Given the nature of the VMware disk image files and the compression utilities in use, the compression ratios are substantial. My testing showed that a 4GB Windows 2003 Server VM compressed to just less than 800MB and that an 8GB CentOS 4.2 VM compressed to about 500MB, both impressive numbers, even when accounting for the unused space on those disk images.
What’s more impressive is the speed of the backups. On my ESX 3 server running on a quad dual-core Opteron 875 server, each of the aforementioned backups took about three minutes to complete when the server was largely untasked. This time increased proportionally as the server’s load increased because all the compression is handled by the VMware server itself.
I began my testing with two VMware servers, one running ESX 2.5.2 and the other running Virtual Infrastructure Server 3. After configuring esxRanger to communicate with VirtualCenter, I was given a tree view of the VMware servers and was able to view the VMs running on each. To permit backups to occur on each VMware server, however, I also had to manually enter each server in the esxRanger configuration and add log-in credentials. It would be nice to be able to skip this step when running VirtualCenter.
After the authentication data is in place, backing up a running server is the very definition of simplicity: Select the target VM, select a destination directory (either local or on a network share), and select a few parameters for the backup, including compression ratio, archive name, where to mail the backup report, and so on. From there, running the backup immediately or scheduling the backup to run on a set schedule is possible.
There are a few extra options that can come in handy as well. Administrators can limit the number of simultaneous backups that may run at once, and they can limit the number of simultaneous backups running to a single LUN, for example. These options are available only when esxRanger is running with VirtualCenter, however.
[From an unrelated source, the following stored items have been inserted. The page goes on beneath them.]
(** An absent or [null] field is [None]. *)
Record Context := {
  intentId : option jsstring;
  workspaceRoot : option jsstring;
  sessionId : option jsstring;
  modelIdentifier : option jsstring;
  oldContent : option jsstring;
  agentId : option jsstring
}.

(** A string that is present and not empty: what [if (s)] accepts. *)
Definition present (s : option jsstring) : option jsstring :=
  match s with
  | Some ((_ :: _) as x) => Some x
  | _ => None
  end.

Definition isValidMutationClass (value : jsstring) : bool :=
  arr_includes Trace.MUTATION_CLASSES value.

(** The class the hook records. *)
Definition resolveClass (explicitClass oldContent : option jsstring)
  (content : jsstring) : MutationClass :=
  match present explicitClass with
  | Some e =>
      if isValidMutationClass e then
        match parseClass e with
        | Some c => c
        | None => AST_REFACTOR
        end
      else
        match oldContent with
        | Some old => getMutationClass explicitClass old content
        | None => AST_REFACTOR
        end
  | None =>
      match oldContent with
      | Some old => getMutationClass explicitClass old content
      | None => AST_REFACTOR
      end
  end.

(** [Math.max(1, content.split("\n").length)]. *)
Definition lineCount (content : jsstring) : Z :=
  Z.max 1 (Z.of_nat (length (split [LF] content))).

Definition writeFilePostHook (args : Args) (context : Context)
  : M State.World unit :=
  let filePath := path args in
  let content := content args in
  let explicitClass := mutation_class args in
  let workspaceRoot := match workspaceRoot context with
                       | Some r => r
                       | None => []
                       end in
  match present (intentId context) with
  | None => ret tt
  | Some intentId =>
      tryCatch
        (let! revisionId := Git.getCurrentRevision workspaceRoot in
         let mutationClass := resolveClass explicitClass (oldContent context) content in
         let lineCount := lineCount content in
         let contentHash :=
           lit "sha256:" ++
           Hashing.computeContentHash content (Some 1%Z) (Some lineCount) in
         let ranges :=
           [ {| Trace.start_line := 1; Trace.end_line := lineCount;
                Trace.content_hash := contentHash |} ] in
         let! url :=
           match sessionId context with
           | Some s => ret s
           | None =>
               let! now := State.dateNow in
               ret (lit "session://" ++ Json.digitsOfZ now)
           end in
         let conversation :=
           {| Trace.url := url;
              Trace.contributor :=
                {| Trace.entity_type := Trace.AI;
                   Trace.model_identifier :=
                     Some (match modelIdentifier context with
                           | Some m => m
                           | None => lit "unknown"
                           end) |};
              Trace.ranges := ranges;
              Trace.related :=
                [ {| Trace.rel_type := Trace.specification;
                     Trace.rel_value := intentId |} ] |} in
         let file :=
           {| Trace.relative_path := filePath;
              Trace.conversations := [conversation] |} in
         let! id := State.uuidv4 in
         let! timestamp := State.dateISO in
         let traceEntry :=
           {| Trace.id := id;
              Trace.timestamp := timestamp;
              Trace.vcs_revision_id := revisionId;
              Trace.files := [file];
              Trace.mutation_class := Some mutationClass |} in
         do! TraceStorage.appendToTraceLog workspaceRoot (Trace.toJS traceEntry) in
         do! IntentMap.updateIntentMap workspaceRoot intentId filePath None in
         match present (agentId context), present (Some workspaceRoot) with
         | Some agentId, Some _ =>
             tryCatch (FileState.releaseSnapshot filePath agentId workspaceRoot)
                      (fun _ => ret tt)
         | _, _ => ret tt
         end)
        (fun _ => ret tt)
  end.

End WriteFilePostHook.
After I’d backed up a few virtual servers, some running Windows and some running various Linux distributions, I deleted the VMs from within VirtualCenter. Back in the esxRanger GUI, I attempted to refresh the VirtualCenter tree but had no luck. Restarting the application, however, brought up the tree properly. I then restored those VMs back to the same server, as it’s not possible to restore a VM built on VI3 to an ESX 2 system. Within a few minutes, the servers appeared in Virtual Center, and because I had selected esxRanger to power them up following the restore, they were running.
I did have a few issues with esxRanger. In legacy mode, without VirtualCenter, you can still back up individual VMs, but there’s no flag to denote which VMs are running and which are stopped. Also, there’s no way to save a job in the GUI. You can schedule it to run at certain times, but there’s no list of such jobs. You can copy the CLI command to the clipboard and paste it into a Windows Scheduler job, but that’s it. It would be very nice to be able to view a list of recent backup jobs and be able to rerun them.
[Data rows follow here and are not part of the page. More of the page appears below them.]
(** * Incremental indexing pipeline of [update_memory.py]

    A shallow embedding of the chunker ([chunk_text]), the deterministic
    identifiers, the hash ledger and the per-file synchronisation
    ([delete_file_vectors], [index_file], [index_directory]) together with
    the properties the specification states about them. *)

From Stdlib Require Import ZArith Ascii String PrimFloat.
From Stdlib.Strings Require Import Byte.
From stdpp Require Import base tactics option list numbers strings pretty gmap.

Local Open Scope Z_scope.

(** ** Python strings

    A Python [str] is a sequence of Unicode code points.  File contents and
    chunks are lists of code points; [len] is Python's [len]. *)

Definition str := list N.

Definition len (s : str) : Z := Z.of_nat (length s).

Definition text_of (s : string) : str :=
  map N_of_ascii (list_ascii_of_string s).

Definition NL : N := 10%N.
Definition DOT : N := 46%N.
Definition SPACE : N := 32%N.

(** Index normalisation shared by slices and by the bounds of [str.find]:
    a negative index counts from the end, and everything is clipped to
    [0 .. len]. *)
Definition clamp (n i : Z) : Z :=
  if i <? 0 then Z.max 0 (i + n) else Z.min i n.

(** [text[a:b]] *)
Definition slice (s : str) (a b : Z) : str :=
  let lo := clamp (len s) a in
  let hi := clamp (len s) b in
  take (Z.to_nat (hi - lo)) (drop (Z.to_nat lo) s).

(** [text[a:]] *)
Definition slice_from (s : str) (a : Z) : str :=
  drop (Z.to_nat (clamp (len s) a)) s.

Fixpoint starts_with (sub s : str) : bool :=
  match sub, s with
  | [], _ => true
  | c :: sub', d :: s' => (c =? d)%N && starts_with sub' s'
  | _ :: _, [] => false
  end.

(** Leftmost match among [n] consecutive positions, the first being [i];
    [s] is the text from position [i] on. *)
Fixpoint find_in (sub s : str) (i : Z) (n : nat) {struct n} : Z :=
  match n with
  | O => -1
  | S n' =>
      if starts_with sub s then i
      else match s with
           | [] => -1
           | _ :: s' => find_in sub s' (i + 1) n'
           end
  end.

(** [text.find(sub, a, b)]: the lowest index of a match lying wholly inside
    [text[a:b]], or [-1]. *)
Definition find (s sub : str) (a b : Z) : Z :=
  let lo := clamp (len s) a in
  let hi := clamp (len s) b in
  if hi - lo <? len sub then -1
  else find_in sub (drop (Z.to_nat lo) s) lo (Z.to_nat (hi - lo - len sub + 1)).

(** [str.isspace] on one code point. *)
Definition isspace (c : N) : bool :=
  ((9 <=? c) && (c <=? 13) || (28 <=? c) && (c <=? 32)
   || (c =? 133) || (c =? 160) || (c =? 5760)
   || (8192 <=? c) && (c <=? 8202) || (c =? 8232) || (c =? 8233)
   || (c =? 8239) || (c =? 8287) || (c =? 12288))%N.

Fixpoint lstrip (s : str) : str :=
  match s with
  | c :: s' => if isspace c then lstrip s' else s
  | [] => []
  end.

Definition rstrip (s : str) : str := rev (lstrip (rev s)).

(** [text.strip()] *)
Definition strip (s : str) : str := rstrip (lstrip s).

(** ** The chunker *)

Definition CHUNK_SIZE : Z := 500.
Definition CHUNK_OVERLAP : Z := 100.

(** The [while] loop of [chunk_text].  One unit of [fuel] is one evaluation
    of the loop head; [None] means the fuel ran out before the loop ended. *)
Fixpoint chunk_loop (fuel : nat) (text : str) (char_size char_overlap : Z)
    (start : Z) (chunks : list str) : option (list str) :=
  match fuel with
  | O => None
  | S fuel' =>
      if start <? len text then
        let end_ := start + char_size in
        if end_ >=? len text then
          Some (chunks ++ [slice_from text start])
        else
          let paragraph_break :=
            find text [NL; NL] (end_ - char_overlap) (end_ + char_overlap) in
          if negb (paragraph_break =? -1) then
            chunk_loop fuel' text char_size char_overlap paragraph_break
              (chunks ++ [strip (slice text start paragraph_break)])
          else
            let sentence_break :=
              find text [DOT; SPACE] (end_ - char_overlap) (end_ + char_overlap) in
            if negb (sentence_break =? -1) then
              chunk_loop fuel' text char_size char_overlap (sentence_break + 1)
                (chunks ++ [strip (slice text start (sentence_break + 1))])
            else
              let line_break :=
                find text [NL] (end_ - char_overlap) (end_ + char_overlap) in
              if negb (line_break =? -1) then
                chunk_loop fuel' text char_size char_overlap line_break
                  (chunks ++ [strip (slice text start line_break)])
              else
                chunk_loop fuel' text char_size char_overlap
                  (end_ - char_overlap)
                  (chunks ++ [strip (slice text start end_)])
      else Some chunks
  end.

(** [chunk_text(text, chunk_size, overlap)], with the loop bounded by [fuel]. *)
Definition chunk_text_fuel (fuel : nat) (text : str) (chunk_size overlap : Z)
    : option (list str) :=
  let char_size := chunk_size * 4 in
  let char_overlap := overlap * 4 in
  if len text <=? char_size then Some [text]
  else chunk_loop fuel text char_size char_overlap 0 [].

(** The loop head is evaluated at most [len text + 1] times whenever the
    cursor advances; this is the fuel [chunk_text] runs with. *)
Definition chunk_text (text : str) (chunk_size overlap : Z) : option (list str) :=
  chunk_text_fuel (S (length text)) text chunk_size overlap.

(** *** The same loop, recording cursor positions

    [span_loop] is [chunk_loop] with the bookkeeping the source leaves
    implicit: for every chunk, the interval [[start, stop)] of the text it
    was cut from and which branch of the loop produced it. *)

Inductive cut := AtParagraph | AtSentence | AtLine | HardCut | Remainder | Whole.

Record span := Span { span_start : Z; span_stop : Z; span_cut : cut }.

(** The chunk a span stands for: only the last chunk (and the single chunk
    of a short text) is appended without [strip()]. *)
Definition span_text (text : str) (sp : span) : str :=
  match span_cut sp with
  | Whole => text
  | Remainder => slice_from text (span_start sp)
  | _ => strip (slice text (span_start sp) (span_stop sp))
  end.

Fixpoint span_loop (fuel : nat) (text : str) (char_size char_overlap : Z)
    (start : Z) (spans : list span) : option (list span) :=
  match fuel with
  | O => None
  | S fuel' =>
      if start <? len text then
        let end_ := start + char_size in
        if end_ >=? len text then
          Some (spans ++ [Span start (len text) Remainder])
        else
          let paragraph_break :=
            find text [NL; NL] (end_ - char_overlap) (end_ + char_overlap) in
          if negb (paragraph_break =? -1) then
            span_loop fuel' text char_size char_overlap paragraph_break
              (spans ++ [Span start paragraph_break AtParagraph])
          else
            let sentence_break :=
              find text [DOT; SPACE] (end_ - char_overlap) (end_ + char_overlap) in
            if negb (sentence_break =? -1) then
              span_loop fuel' text char_size char_overlap (sentence_break + 1)
                (spans ++ [Span start (sentence_break + 1) AtSentence])
            else
              let line_break :=
                find text [NL] (end_ - char_overlap) (end_ + char_overlap) in
              if negb (line_break =? -1) then
                span_loop fuel' text char_size char_overlap line_break
                  (spans ++ [Span start line_break AtLine])
              else
                span_loop fuel' text char_size char_overlap
                  (end_ - char_overlap)
                  (spans ++ [Span start end_ HardCut])
      else Some spans
  end.

Definition chunk_spans (text : str) (chunk_size overlap : Z) : option (list span) :=
  let char_size := chunk_size * 4 in
  let char_overlap := overlap * 4 in
  if len text <=? char_size then Some [Span 0 (len text) Whole]
  else span_loop (S (length text)) text char_size char_overlap 0 [].

(** *** What one iteration does, stated without the code

    [occurs text sub j]: [sub] is read in [text] at offset [j]. *)
Definition occurs (text sub : str) (j : Z) : Prop :=
  0 <= j /\ take (length sub) (drop (Z.to_nat j) text) = sub.

(** [p] is the leftmost offset at or after [lo] where [sub] occurs and ends
    at or before [hi]. *)
Definition first_match (text sub : str) (lo hi p : Z) : Prop :=
  lo <= p /\ p + len sub <= hi /\ occurs text sub p /\
  forall j, lo <= j < p -> ~ occurs text sub j.

Definition no_match (text sub : str) (lo hi : Z) : Prop :=
  forall j, lo <= j -> j + len sub <= hi -> ~ occurs text sub j.

(** One pass through the loop body at cursor [start]: the span emitted and
    the next cursor.  The window is [[end - char_overlap, end + char_overlap)]
    around the candidate end [end = start + char_size]. *)
Inductive step (text : str) (char_size char_overlap start : Z) : span -> Z -> Prop :=
  | step_paragraph p :
      first_match text [NL; NL] (start + char_size - char_overlap)
        (start + char_size + char_overlap) p ->
      step text char_size char_overlap start (Span start p AtParagraph) p
  | step_sentence p :
      no_match text [NL; NL] (start + char_size - char_overlap)
        (start + char_size + char_overlap) ->
      first_match text [DOT; SPACE] (start + char_size - char_overlap)
        (start + char_size + char_overlap) p ->
      step text char_size char_overlap start (Span start (p + 1) AtSentence) (p + 1)
  | step_line p :
      no_match text [NL; NL] (start + char_size - char_overlap)
        (start + char_size + char_overlap) ->
      no_match text [DOT; SPACE] (start + char_size - char_overlap)
        (start + char_size + char_overlap) ->
      first_match text [NL] (start + char_size - char_overlap)
        (start + char_size + char_overlap) p ->
      step text char_size char_overlap start (Span start p AtLine) p
  | step_hard :
      no_match text [NL; NL] (start + char_size - char_overlap)
        (start + char_size + char_overlap) ->
      no_match text [DOT; SPACE] (start + char_size - char_overlap)
        (start + char_size + char_overlap) ->
      no_match text [NL] (start + char_size - char_overlap)
        (start + char_size + char_overlap) ->
      step text char_size char_overlap start
        (Span start (start + char_size) HardCut) (start + char_size - char_overlap).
I also had a few odd issues when writing the backup to a network share, with esxRanger claiming that the share was no longer available, even though it was fully accessible from the workstation. When running esxRanger on a server-class system, however, I didn’t encounter these problems.
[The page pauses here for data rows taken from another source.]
(** * CourseEnrollment: theme utilities and the lesson playback view

    A shallow embedding of the two pieces of logic of the front end:

    - the theme utility module ([themeClass], [getCssVar], [setCssVar],
      [systemPrefersDarkMode], [addColorSchemeListener]);
    - the [CoursePlayer] page component: resolution of the active lesson
      from the route parameters, the not-found branches, the completion
      toggle and the comment form.

    JavaScript strings are sequences of UTF-16 code units, objects live in
    a store and are referred to by location, and a thrown exception is an
    explicit outcome. *)

From Stdlib Require Import String Ascii.
From stdpp Require Import gmap list strings pretty.

Local Open Scope Z_scope.

(** ** JavaScript strings *)

(** A string is its list of UTF-16 code units. *)
Abbreviation jsstring := (list N).

(** The code units of a source literal (all literals of the program are
    ASCII). *)
Fixpoint lit (s : string) : jsstring :=
  match s with
  | EmptyString => []
  | String a s' => N_of_ascii a :: lit s'
  end.

(** ECMAScript [WhiteSpace] and [LineTerminator] code points, the ones
    [String.prototype.trim] strips; all of them are single code units. *)
Definition isWhiteSpace (c : N) : bool :=
  ( (c =? 0x09) || (c =? 0x0A) || (c =? 0x0B) || (c =? 0x0C) || (c =? 0x0D)
    || (c =? 0x20) || (c =? 0xA0) || (c =? 0x1680)
    || ((0x2000 <=? c) && (c <=? 0x200A))
    || (c =? 0x2028) || (c =? 0x2029) || (c =? 0x202F) || (c =? 0x205F)
    || (c =? 0x3000) || (c =? 0xFEFF) )%N.
Lemma phaseEl_toggle now c :
  phaseEl (dom (toggleResultDetails now c))
  = match lastState c with
    | Some st =>
        match State.me st with
        | Some _ => renderPhase (negb (showResultDetails c)) st
        | None => phaseEl (dom c)
        end
    | None => phaseEl (dom c)
    end.
Proof.
  unfold toggleResultDetails. cbv zeta. cbn [lastState set_showResultDetails].
  destruct (lastState c) as [st |]; [| reflexivity].
  destruct (State.me st) as [me |] eqn:Hme.
  - rewrite (phaseEl_renderGame st me now _ Hme). reflexivity.
  - rewrite (renderGame_not_joined st now _ Hme). reflexivity.
Qed.

(** The claim C7 as written fails on a RESULT snapshot that carries no
    details: the flag is on and no detailed rankings are shown. *)
Lemma details_flag_without_details :
  lastState result_table = Some sample_state
  /\ State.phase sample_state = "RESULT"
  /\ showResultDetails (toggleResultDetails 2000 result_table) = true
  /\ shownDetails (dom (toggleResultDetails 2000 result_table)) = None.
Proof. repeat split; vm_compute; reflexivity. Qed.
Overall, Vizioncore’s esxRanger 2.0 is a slick and simple solution to backing up VMware virtual machines. The CLI makes scripting the tool quite easy with a little legwork from the admins, but it would be nice to see the GUI incorporate some more backup management features such as an interactive job history, not just a report. That said, if you run production VMware servers, this is definitely a worthwhile tool.